American ice hockey player (born 1996)

Mallory Souliotis (born April 1, 1996) is a retired American professional ice hockey defenseman who played in the now defunct Premier Hockey Federation (PHF) with the Connecticut Whale.

== Career ==

=== Early career ===
During high school, Souliotis played for the Noble and Greenough School, being named to the NEPSAC Division 1 Second All-Star Team in 2014.

From 2014 to 2018, she attended Yale University, putting up 70 points in 117 NCAA games. She picked up 9 points in 26 games in her rookie collegiate season, being named her team's most improved player at the end of the year. Her production jumped up to 25 points in 29 games the following season, leading Yale in scoring and her 21 assists the third-highest single-season total in the university's history. In her senior year, she led all Ivy League defenders in scoring with 24 points in 31 games, and was named a First Team All-Ivy and a Third Team All-ECAC.

=== Professional ===
Souliotis was drafted 8th overall by the Boston Pride in the 2017 NWHL Draft. On the 1st of March 2018, she signed her first professional contract with the team, and played the remaining two games of the 2017–18 NWHL season, as well as the Pride's playoff quarterfinal loss.

In her first full season with the Pride, she scored 6 points in 14 games, finishing in the top 10 of the league for plus/minus. She scored her first professional goal in early December 2018 in a 5–2 victory over the Metropolitan Riveters. She was awarded the 2019 NWHL Foundation Award.

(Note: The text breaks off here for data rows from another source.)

Lemma key_of_name_case_witness :
  getDeduplicationKey Model.Number_toString Model.Date_now Model.Math_random 0 other_business
  = getDeduplicationKey Model.Number_toString Model.Date_now Model.Math_random 1
      (<["business_name" := VStr "BAY Plumbing"]> other_business).
Proof.
  apply (key_of_name_case Model.Number_toString Model.Date_now Model.Math_random 0 1
           other_business (<["business_name" := VStr "BAY Plumbing"]> other_business)
           "Bay Plumbing" "BAY Plumbing").
  - reflexivity.
  - apply get_insert_eq.
  - reflexivity.
  - intros k Hk. rewrite get_insert_ne; [reflexivity|].
    simpl in Hk. intros <-. intuition discriminate.
  - vm_compute. discriminate.
Defined.

Lemma key_of_stable_witness :
  getDeduplicationKey Model.Number_toString Model.Date_now Model.Math_random 0 other_business
  = getDeduplicationKey Model.Number_toString Model.Date_now Model.Math_random 7 other_business.
Proof.
  apply (key_of_stable Model.Number_toString Model.Date_now Model.Math_random 0 7
           other_business).
  vm_compute. discriminate.
Defined.

(** ** Merging: fields, values, notes, confidence *)

(** X7.  The [notes] of the merge of two records in canonical form:
    both notes joined by [ | ] when both records have one, the only one when
    one record has one, and the empty string (not the absent-marker) when
    neither has. *)
Theorem mergeRecords_notes (Number_toString : number -> string)
    (StringToNumber : string -> number) (existing incoming : record) :
  canonical_text existing -> canonical_text incoming ->
  get (mergeRecords Number_toString StringToNumber existing incoming) "notes"
  = VStr match get existing "notes", get incoming "notes" with
         | VStr a, VStr b => a +:+ " | " +:+ b
         | VStr a, _ => a
         | _, VStr b => b
         | _, _ => ""
         end.
Proof.
  intros He Hi. rewrite get_merge_notes. unfold merge_notes.
  destruct (canon_notes _ He) as [-> | (a & -> & Ha & _)],
           (canon_notes _ Hi) as [-> | (b & -> & Hb & _)];
    cbn [List.filter truthy];
    rewrite ?(StrFacts.eqb_empty_false a), ?(StrFacts.eqb_empty_false b) by assumption;
    reflexivity.
Qed.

After the collapse of the Canadian Women's Hockey League in May 2019, Souliotis originally joined the newly formed Professional Women's Hockey Players Association and its strike of the upcoming season in North American women's hockey. She had previously spoken out in favour of the 2017 American National Team strike, stating that "these women deserve far better treatment and more compensation than they have gotten in the past". By June 2019, however, she chose to re-sign with the Pride, stating that she had not received clear answers to her questions from the PWHPA leadership and was concerned about the organisation's lack of clear direction. In her third NWHL season, she scored a career-high 16 points in 22 games, fifth in the league among defenders, as the Pride finished almost undefeated and made it to the Isobel Cup finals before the season was cancelled due to the COVID-19 pandemic in the United States.

She re-signed with the Pride ahead of the 2020–21 NWHL season.

== Style of play ==
Souliotis has been noted both for her powerful shot and her willingness to shoot on net, as well as her defensive reliability, consistently ranking among the best players in her league in plus/minus. She has compared her style of play to that of NHL defender Torey Krug, while Pride general manager Karilyn Pilch has stated that she "brings grit and great poise to our defensive zone."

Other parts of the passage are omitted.